Он тянется за новой ручкой, но прерывает рефлексивный жест на полпути. Его хрип уже подсказывает, что давно пора урезать привычку максимум до пера по особому случаю, на выходные или по праздникам. А гори оно все огнем. Он отодвигается на стуле и встает из-за туалетного столика в надежде, что какая-нибудь деятельность отвлечет от пристрастий его детективный разум со стальной хваткой. Стадс отправляется в приемную, хитро замаскированную под лестницу с ковром и английскую пригородную прихожую, чтобы сбить со следа врагов из преступного мира и кредиторов, и проверяет сообщение на автоответчике.
– Боб, твою мать, что у тебя с голосом? Мне будто ответил престарелый итонский педофил. Это, кстати, Альма. Прости, что звоню твоей маме, но когда придешь завтра на выставку, то не забудь прихватить блейковскую тему, которую я просила накопать, – если ты, конечно, что-то нашел. Если нет – ничего страшного. Просто больше не смей со мной разговаривать. И почему это Роберт Гудман в данный момент отсутствует? Он там что, в поло играет? «Роберт Гудман». Боб, никто не зовет тебя Робертом. Сказать по правде, многим не хватает вежливости звать тебя даже Бобом. Большинство просто стонут и как бы вот так показывают руками. А потом садятся. А потом плачут. Плачут как дети, Боб, из-за мысли о твоем существовании. В общем, надеюсь увидеть материал по Блейку в галерее, и чтобы его обязательно держал в руках ты. Удачи, Бобби. Никогда не меняйся. До встречи.

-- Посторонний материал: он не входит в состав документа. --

(* ===== verification/LockfProofs.v ===== *)
(** * What the byte range locks promise

    The lists of [Lockf] are shown to represent a map from owners and offsets
    to lock types ([holds]), the waiters to be recorded where they can be woken
    ([linked]), and both to be kept by every operation. *)

From S2P Require Import Prelude Lockf.
From stdpp Require Import sorting.
Import Lockf.
#[local] Open Scope Z_scope.

Module LockfProofs.

(** ** Ranges *)

Definition covers (l : lockf) (x : Z) : bool :=
  (lf_start l <=? x) && ((lf_end l =? -1) || (x <=? lf_end l)).

(** The type of the lock that owner [id] holds at offset [x]. *)
Fixpoint holds (ls : list lockf) (id x : Z) : option Z :=
  match ls with
  | [] => None
  | l :: ls' => if (lf_id l =? id) && covers l x then Some (lf_type l) else holds ls' id x
  end.

Definition range_ok (l : lockf) : Prop :=
  0 <= lf_start l < 2 ^ 63 /\ (lf_end l = -1 \/ lf_start l <= lf_end l < 2 ^ 63 - 1).

Definition type_ok (l : lockf) : Prop := lf_type l = F_RDLCK \/ lf_type l = F_WRLCK.

(** [l1] ends before [l2] starts. *)
Definition before (l1 l2 : lockf) : Prop := lf_end l1 <> -1 /\ lf_end l1 < lf_start l2.

(** The locks of one owner are disjoint and in order. *)
Definition ordered (l1 l2 : lockf) : Prop := lf_id l1 = lf_id l2 -> before l1 l2.

Definition overlaps (l1 l2 : lockf) : Prop :=
  (lf_end l1 = -1 \/ lf_start l2 <= lf_end l1) /\ (lf_end l2 = -1 \/ lf_start l1 <= lf_end l2).

(** Lock [l] blocks request [r]. *)
Definition blocks (l r : lockf) : Prop :=
  lf_id l <> lf_id r /\ overlaps l r /\ (lf_type l = F_WRLCK \/ lf_type r = F_WRLCK).

Definition blocksb (r l : lockf) : bool :=
  negb (lf_id l =? lf_id r) &&
  ((lf_end l =? -1) || (lf_start r <=? lf_end l)) &&
  ((lf_end r =? -1) || (lf_start l <=? lf_end r)) &&
  ((lf_type r =? F_WRLCK) || (lf_type l =? F_WRLCK)).

Lemma blocksb_iff r l : blocksb r l = true <-> blocks l r.
Proof.
  unfold blocksb, blocks, overlaps. rewrite !andb_true_iff, !orb_true_iff, negb_true_iff.
  rewrite !Z.eqb_eq, Z.eqb_neq, !Z.leb_le. tauto.
Qed.

Lemma covers_iff l x :
  covers l x = true <-> lf_start l <= x /\ (lf_end l = -1 \/ x <= lf_end l).
Proof.
  unfold covers. by rewrite andb_true_iff, orb_true_iff, Z.eqb_eq, !Z.leb_le.
Qed.

(** What each case of [ovcase] says of a lock [lf] of the list. *)
Inductive ov_spec (lf lock : lockf) : Z -> Prop :=
| ov_none : ~ overlaps lf lock -> ov_spec lf lock 0
| ov_same : lf_start lf = lf_start lock -> lf_end lf = lf_end lock -> ov_spec lf lock 1
| ov_contains :
    lf_start lf <= lf_start lock ->
    lf_end lf = -1 \/ (lf_end lock <> -1 /\ lf_end lock <= lf_end lf) ->
    lf_start lf <> lf_start lock \/ lf_end lf <> lf_end lock -> ov_spec lf lock 2
| ov_inside :
    lf_start lock <= lf_start lf ->
    lf_end lock = -1 \/ (lf_end lf <> -1 /\ lf_end lf <= lf_end lock) -> ov_spec lf lock 3
| ov_starts_before :
    lf_start lf < lf_start lock -> lf_end lf <> -1 -> lf_start lock <= lf_end lf ->
    lf_end lock = -1 \/ lf_end lf < lf_end lock -> ov_spec lf lock 4
| ov_ends_after :
    lf_start lock < lf_start lf -> lf_end lock <> -1 -> lf_start lf <= lf_end lock ->
    lf_end lf = -1 \/ lf_end lock < lf_end lf -> ov_spec lf lock 5.

(** The six cases are exhaustive: the panic is not reached. *)
Lemma ovcase_spec lf lock :
  range_ok lf -> range_ok lock -> ov_spec lf lock (ovcase lf lock).
Proof.
  intros [? ?] [? ?]. unfold ovcase.
  repeat match goal with
  | |- ov_spec _ _ (if ?b then _ else _) =>
      let E := fresh in destruct b eqn:E; [|apply not_true_iff_false in E];
      rewrite ?andb_true_iff, ?orb_true_iff, ?andb_true_iff, ?negb_true_iff,
        ?Z.eqb_eq, ?Z.eqb_neq, ?Z.ltb_lt, ?Z.leb_le in E
  end; first [constructor; unfold overlaps; lia|exfalso; lia].
Qed.

Lemma ov_spec_range lf lock c : ov_spec lf lock c -> 0 <= c <= 5.
Proof. destruct 1; lia. Qed.

Lemma ov_spec_overlaps lf lock c :
  range_ok lf -> range_ok lock -> ov_spec lf lock c -> c <> 0 -> overlaps lf lock.
Proof. unfold range_ok, overlaps. destruct 3; lia. Qed.

(** ** Lists of disjoint locks *)

Definition wf (ls : list lockf) : Prop := Forall range_ok ls /\ StronglySorted ordered ls.

(** [p] lies within [ov] and has its owner. *)
Definition within (ov p : lockf) : Prop :=
  lf_id p = lf_id ov /\ lf_start ov <= lf_start p /\
  (lf_end ov <> -1 -> lf_end p <> -1 /\ lf_end p <= lf_end ov).

Lemma ordered_app A B :
  StronglySorted ordered (A ++ B) <->
  (forall a b, a ∈ A -> b ∈ B -> ordered a b) /\
  StronglySorted ordered A /\ StronglySorted ordered B.
Proof. apply StronglySorted_app. Qed.

Lemma sorted_one l : StronglySorted ordered [l].
Proof. repeat constructor. Qed.

(** Pieces of a lock can take its place. *)
Lemma sorted_replace A ov P B :
  StronglySorted ordered (A ++ ov :: B) -> StronglySorted ordered P ->
  (forall p, p ∈ P -> within ov p) -> StronglySorted ordered (A ++ P ++ B).
Proof.
  intros H HP Hw. apply ordered_app in H as (HAB & HA & HB).
  apply StronglySorted_cons in HB as [Hov HB]. rewrite Forall_forall in Hov.
  assert (HAp : forall a p, a ∈ A -> p ∈ P -> ordered a p).
  { intros a p Ha Hp Hid. destruct (Hw p Hp) as (Hi & ? & ?).
    destruct (HAB a ov Ha) as [? ?]; [set_solver|congruence|]. split; lia. }
  assert (HpB : forall p b, p ∈ P -> b ∈ B -> ordered p b).
  { intros p b Hp Hb Hid. destruct (Hw p Hp) as (Hi & ? & ?).
    destruct (Hov b Hb) as [? ?]; [congruence|]. split; lia. }
  rewrite !ordered_app. split_and!; try done.
  intros a b Ha Hb. apply elem_of_app in Hb as [?|?]; [by auto|].
  apply HAB; [done|set_solver].
Qed.

Lemma sorted_insert A lock B :
  StronglySorted ordered (A ++ B) ->
  (forall a, a ∈ A -> ordered a lock) -> (forall b, b ∈ B -> ordered lock b) ->
  StronglySorted ordered (A ++ lock :: B).
Proof.
  intros H HA HB. apply ordered_app in H as (HAB & ? & ?).
  rewrite ordered_app, StronglySorted_cons, Forall_forall. split_and!; try done.
  intros a b Ha Hb. apply elem_of_cons in Hb as [->|?]; auto.
Qed.

(** ** The map that a list represents *)

Definition owns1 (l : lockf) (i x t : Z) : Prop :=
  lf_id l = i /\ covers l x = true /\ lf_type l = t.

Definition owns (ls : list lockf) (i x t : Z) : Prop := exists l, l ∈ ls /\ owns1 l i x t.

(** Owner [i] and offset [x] are those of [lock]. *)
Definition target (lock : lockf) (i x : Z) : Prop := lf_id lock = i /\ covers lock x = true.

#[global] Instance target_dec lock i x : Decision (target lock i x).
Proof. unfold target. apply _. Defined.

#[global] Instance owns_proper : Proper ((≡ₚ) ==> eq ==> eq ==> eq ==> iff) owns.
Proof. intros A B H i ? <- x ? <- t ? <-. unfold owns. by setoid_rewrite H. Qed.

Lemma owns_nil i x t : owns [] i x t <-> False.
Proof. unfold owns. split; [|done]. intros (? & ? & _). set_solver. Qed.

Lemma owns_cons l ls i x t : owns (l :: ls) i x t <-> owns1 l i x t \/ owns ls i x t.
Proof. unfold owns. set_solver. Qed.

Lemma owns_app A B i x t : owns (A ++ B) i x t <-> owns A i x t \/ owns B i x t.
Proof. unfold owns. set_solver. Qed.

Lemma holds_owns ls i x t : wf ls -> holds ls i x = Some t <-> owns ls i x t.
Proof.
  intros [_ Hs]. induction ls as [|l ls IH]; [by rewrite owns_nil|].
  apply StronglySorted_cons in Hs as [Hl Hs]. rewrite Forall_forall in Hl.
  cbn [holds]. rewrite owns_cons, <- IH by done. unfold owns1.
  destruct ((lf_id l =? i) && covers l x) eqn:E.
  - apply andb_true_iff in E as [Hi Hc]. apply Z.eqb_eq in Hi.
    split; [naive_solver|]. intros [(? & ? & ?)|H]; [congruence|]. exfalso.
    apply IH in H as (l' & Hl' & Hi' & Hc' & _); [|done].
    destruct (Hl l' Hl') as [? ?]; [congruence|].
    apply covers_iff in Hc, Hc'. lia.
  - split; [by right|]. intros [(Hi & Hc & _)|?]; [|done].
    rewrite Hc, andb_true_r in E. apply Z.eqb_neq in E. congruence.
Qed.

(** [B] is what is left of [A] when the range of [lock] is taken out. *)
Definition cleared (lock : lockf) (A B : list lockf) : Prop :=
  forall i x t, owns B i x t <-> owns A i x t /\ ~ target lock i x.

(** [B] is [A] with the range of [lock] set to its type. *)
Definition placed (lock : lockf) (A B : list lockf) : Prop :=
  forall i x t, owns B i x t <->
    (target lock i x /\ t = lf_type lock) \/ (owns A i x t /\ ~ target lock i x).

Он замечает, что его кровь не обращается в жилах в лед. Это байки из детективных книжек, а в реальной жизни он способен максимум на розоватую слякоть, но чувство все равно не из приятных. Конечно, Стадсу знакомы и имя, и голос, и поток незаслуженных оскорблений. Ему знакома эта дамочка: высоченный бокал аккумуляторной кислоты по кличке Альма Уоррен. Представьте себе удивительно большой клок волос, какие иногда вылавливают из забившегося стока в ванной, а потом представьте, что он глазастый и со снисходительными повадками: вот с этим описанием уже может работать художник-криминалист. Она как куколка, отлитая из стали, о которой не забудешь без гипноза, и все же до этого самого момента его как-то угораздило выпустить дело Уорренши из изборожденного пулями и вскруженного женщинами мозга.

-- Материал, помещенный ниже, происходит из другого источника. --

Lemma lf_resume_correct e ls a sa error :
  inv other e ls -> event_ok (Resume a sa error) e ls ->
  exists r e' ls', lf_resume wchan waits e sa a error ls = Ok (r, e', ls') /\
    inv other e' ls' /\ resume_post e ls a error r e' ls'.
Proof.
  intros Hinv [[Hsa1 Hsa2] (rq & Hrq & Has)]. unfold lf_resume, resume_post. rewrite Hrq.
  pose proof Hinv as [Hwf Hty Hex Hl].
  destruct (lk_request _ _ _ Hl a rq Hrq) as (Hna & Haa & Hrr & Hrt & Hrb).
  pose proof (linked_resume other e a rq ls Hl Hrq) as Hl1.
  set (ls1 := match rq_next rq with Some b => _ | None => ls end) in *.
  assert (Hh : forall i x, holds ls1 i x = holds ls i x).
  { intros. unfold ls1. destruct (rq_next rq); [by apply on_lock_holds|done]. }
  assert (Hri : request_inv other (Env (delete a (requests e)) (ui_lockcnt e)) ls1 (rq_lock rq)).
  { split; try done.
    - unfold ls1. destruct (rq_next rq); [by apply on_lock_wf|done].
    - unfold ls1. destruct (rq_next rq); [by apply on_lock_types|done].
    - intros i j x. rewrite !Hh. apply Hex. }
  destruct (error =? 0) eqn:E; cbn [negb].
  - destruct (lf_setlock_correct other wchan waits _ sa _ _ Hri) as (r & e' & ls' & -> & Hi & Hp).
    + intros ->. apply Hsa2. rewrite Haa. by apply elem_of_dom.
    + split; [|cbn; set_solver]. unfold ls1. destruct (rq_next rq); [by rewrite on_lock_addr|done].
    + eauto 10.
  - destruct Hri. eexists _, _, _. split; [done|]. split.
    + split; try done. by apply linked_free.
    + exists rq. split; [done|]. split; [done|]. split; [cbn; apply lookup_delete_eq|done].
Qed.

(** Every event comes to an end without a panic and keeps the invariant. *)
Lemma run_inv ev e ls :
  inv other e ls -> event_ok ev e ls ->
  exists e' ls', run wchan waits ev e ls = Ok (e', ls') /\ inv other e' ls'.
Proof.
  intros Hinv Hok. destruct ev as [size id op fl flags uid pid a sa|a|a sa error]; cbn [run].
  - destruct Hok as (Hr & Ha & Hsa & Hne & Hty).
    destruct (decide (op = F_SETLK)) as [->|H1]; [|destruct (decide (op = F_UNLCK)) as [->|H2];
      [|destruct (decide (op = F_GETLK)) as [->|H3]]].
    + destruct (lf_setlk_correct other wchan waits e ls size id fl flags uid pid a sa)
        as (r & fl' & e' & ls' & -> & Hi & _); auto. cbn. eauto.
    + destruct (lf_unlck_correct other wchan waits e ls size id fl flags uid pid a sa)
        as (r & fl' & e' & ls' & -> & Hi & _); auto. cbn. eauto.
    + destruct (lf_getlk_correct other wchan waits e ls size id fl flags uid pid a sa)
        as (r & fl' & e' & -> & Hi & _); auto. cbn. eauto.
    + unfold lf_advlock. destruct (lock_range size fl) as [[start end_]|]; [|by eauto].
      case_match; [by eauto|].
      apply Z.eqb_neq in H1, H2, H3.
      destruct (lf_alloc_cases e uid op) as [[_ ->]|[_ ->]]; [by eauto|].
      rewrite H1, H2, H3. cbn. eexists _, _. split; [done|].
      by apply (inv_count_undo other e ls (Lock a flags (l_type fl) start end_ id uid _ [])).
  - eexists _, _. split; [done|]. destruct Hinv. split; try done. by apply linked_signal.
  - destruct (lf_resume_correct e ls a sa error Hinv Hok) as (r & e' & ls' & -> & Hi & _).
    cbn. eauto.
Qed.

End events.
(* ===== verification/Descrip.v ===== *)
(** * File descriptors (kern/kern_descrip.c)

    The descriptor table of a process and the open files it refers to.  A table
    has the arrays of the source as lists: the open files ([None] is NULL), the
    flags, and two bit maps, where bit [fd] of [fd_lomap] says that [fd] is in
    use and bit [w] of [fd_himap] that word [w] of [fd_lomap] is full.  Open
    files are objects of a store, by address, so that descriptors share them;
    [f_count] counts references.

    Functions return [None] where the code would read or write outside of an
    array, follow a pointer to a file that is gone, or panic; the restarts after
    [fdexpand] have fuel ([None] when it runs out).  Calls that leave the
    component are recorded in the [log]: the close routine of a file
    ([fo_close], whose result is an argument), the removal of the locks of a
    process on a vnode ([VOP_ADVLOCK]) and of its events ([knote_fdclose]), and
    what [pipe] does with the pipes themselves.
    [mallocarray] and [pool_get] wait for memory; the address of a new file is
    an argument.  The limits [rlim_cur] and [maxfiles] are arguments, too.  A
    system call holds the lock of the table, so that calls do not interleave.

    Not modelled: the list of all files ([f_list]) and the credentials of a
    file. *)

From S2P Require Import Prelude Libkern.
Import Libkern.
#[local] Open Scope Z_scope.

Module Descrip.

(** ** Constants *)

Definition NDFILE : Z := 20.
Definition NDEXTENT : Z := 50.
Definition NDENTRIES : Z := 32.
Definition NDENTRYMASK : Z := NDENTRIES - 1.
Definition NDENTRYSHIFT : Z := 5.
Definition NDREDUCE (x : Z) : Z := Z.shiftr (x + NDENTRIES - 1) NDENTRYSHIFT.
Definition NDHISLOTS (x : Z) : Z := NDREDUCE (NDREDUCE x).
Definition NDLOSLOTS (x : Z) : Z := Z.shiftl (NDHISLOTS x) NDENTRYSHIFT.
Definition UF_EXCLOSE : Z := 0x01.
Definition FD_ADVLOCK : Z := 0x01.
Definition FIF_LARVAL : Z := 0x02.
Definition DTYPE_VNODE : Z := 1.
Definition DTYPE_KQUEUE : Z := 4.
Definition DTYPE_SYSTRACE : Z := 6.
Definition FREAD : Z := 0x0001.
Definition FWRITE : Z := 0x0002.
Definition O_CLOEXEC : Z := 0x10000.
Definition F_DUPFD_CLOEXEC : Z := 10.
Definition PS_SUGID : Z := 0x10.
Definition PS_SUGIDEXEC : Z := 0x20.
Definition LONG_MAX : Z := 2 ^ 63 - 1.
Definition EACCES : Z := 13.
Definition ENFILE : Z := 23.
Definition EMFILE : Z := 24.
Definition ENOSPC : Z := 28.

(** [~0] of a [u_int]. *)
Definition full : Z := 2 ^ 32 - 1.

(** ** Data *)

Record file := File {
  f_flag : Z;
  f_type : Z;
  f_count : Z;
  f_ops : bool;
  f_data : Z;
  f_iflags : Z;
}.

Record filedesc := Fdesc {
  fd_self : Z;
  fd_ofiles : list (option Z);
  fd_ofileflags : list Z;
  fd_nfiles : Z;
  fd_openfd : Z;
  fd_himap : list Z;
  fd_lomap : list Z;
  fd_lastfile : Z;
  fd_freefile : Z;
  fd_refcnt : Z;
  fd_knlistsize : Z;
  fd_flags : Z;
}.

(** Calls of code outside of the component. *)
Inductive call : Type :=
| FoClose (fp : Z)
| Unlock (vp id : Z)
| KnoteClose (fd : Z)
| PipeClose (pipe : Z)
| PipeConnect (rpipe wpipe : Z).

Record store := Store {
  files : gmap Z file;
  nfiles : Z;
  log : list call;
}.

Definition set_files (st : store) (m : gmap Z file) : store := Store m (nfiles st) (log st).
Definition add_log (st : store) (c : call) : store := Store (files st) (nfiles st) (log st ++ [c]).

Definition set_ofiles (t : filedesc) (o : list (option Z)) : filedesc :=
  Fdesc (fd_self t) o (fd_ofileflags t) (fd_nfiles t) (fd_openfd t) (fd_himap t) (fd_lomap t)
        (fd_lastfile t) (fd_freefile t) (fd_refcnt t) (fd_knlistsize t) (fd_flags t).
Definition set_ofileflags (t : filedesc) (fl : list Z) : filedesc :=
  Fdesc (fd_self t) (fd_ofiles t) fl (fd_nfiles t) (fd_openfd t) (fd_himap t) (fd_lomap t)
        (fd_lastfile t) (fd_freefile t) (fd_refcnt t) (fd_knlistsize t) (fd_flags t).
Definition set_maps (t : filedesc) (hi lo : list Z) : filedesc :=
  Fdesc (fd_self t) (fd_ofiles t) (fd_ofileflags t) (fd_nfiles t) (fd_openfd t) hi lo
        (fd_lastfile t) (fd_freefile t) (fd_refcnt t) (fd_knlistsize t) (fd_flags t).
Definition set_marks (t : filedesc) (last free openfd : Z) : filedesc :=
  Fdesc (fd_self t) (fd_ofiles t) (fd_ofileflags t) (fd_nfiles t) openfd (fd_himap t) (fd_lomap t)
        last free (fd_refcnt t) (fd_knlistsize t) (fd_flags t).

(** ** Arrays *)

(** Element [i] of an array; [None] outside of it. *)
Definition rd {A} (l : list A) (i : Z) : option A :=
  if i <? 0 then None else l !! Z.to_nat i.

Definition wr {A} (l : list A) (i : Z) (v : A) : option (list A) :=
  match rd l i with
  | Some _ => Some (<[Z.to_nat i := v]> l)
  | None => None
  end.

(** ** Bit maps *)

Definition found (off sub : Z) : Z := Z.shiftl off NDENTRYSHIFT + ffs (Z.lxor sub full) - 1.

(** The second loop of [find_next_zero]: the first word from [off] on that is
    not full. *)
Fixpoint fnz_loop (fuel : nat) (bitmap : list Z) (off maxoff : Z) : option (option Z) :=
  if off <? maxoff then
    match fuel with
    | O => None
    | S fuel' =>
        sub ← rd bitmap off;
        if negb (sub =? full) then Some (Some (found off sub))
        else fnz_loop fuel' bitmap (off + 1) maxoff
    end
  else Some None.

С Уоррен, значит, вот что: она проворачивает какую-то аферу с современным искусством, где ротозеи выкладывают большие баксы, чтобы взглянуть на ее шизофреническую мазню. Несколько месяцев назад Стадс наведался в ее богемную помойку на Восточном Парковом проезде, всего в одной улице от места, где он раньше перебывал, когда наезжал в город, – предположительно, в какой-то момент после сурового детства с прибитыми к потолку игрушками в нью-йоркском районе Бауэри, или Бруклине, или где там еще закалялся Стадс. Это все равно только предыстория. Еще успеет придумать. В общем, заявился в убогий малинник художницы и застал ее за неистовой работой среди клокочущих туч контрабандных поразительных образов в разных видах искусства, расставленных по всей передней комнате, так что Стадсу показалось, что он застрял в каком-то разбитом калейдоскопе от «Грейтфул Дед». Между затяжками из косяка такого размера, что ее можно было обвинить в зависти к пенису, и хаотичными мазками по непостижимым холстам она объяснила, что готовила где-то три дюжины экспонатов для новой выставки, которую устроит в обнищалом районе, где выросла. Стадс искренне сомневается, что район такой же жестокий и отчаянный, как его родные злые улицы Бронкса – какой-нибудь Адской Кухни, Сатанинского Биде, чего-то такого же забористого, – но, судя по всему, Боро тоже не подарок. Старый квартальчик Уорренши не просто пошел не тем путем – он вдруг оказался на самих путях, раздавленный и расплющенный почти восьмисотлетним рокочущим социальным локомотивом.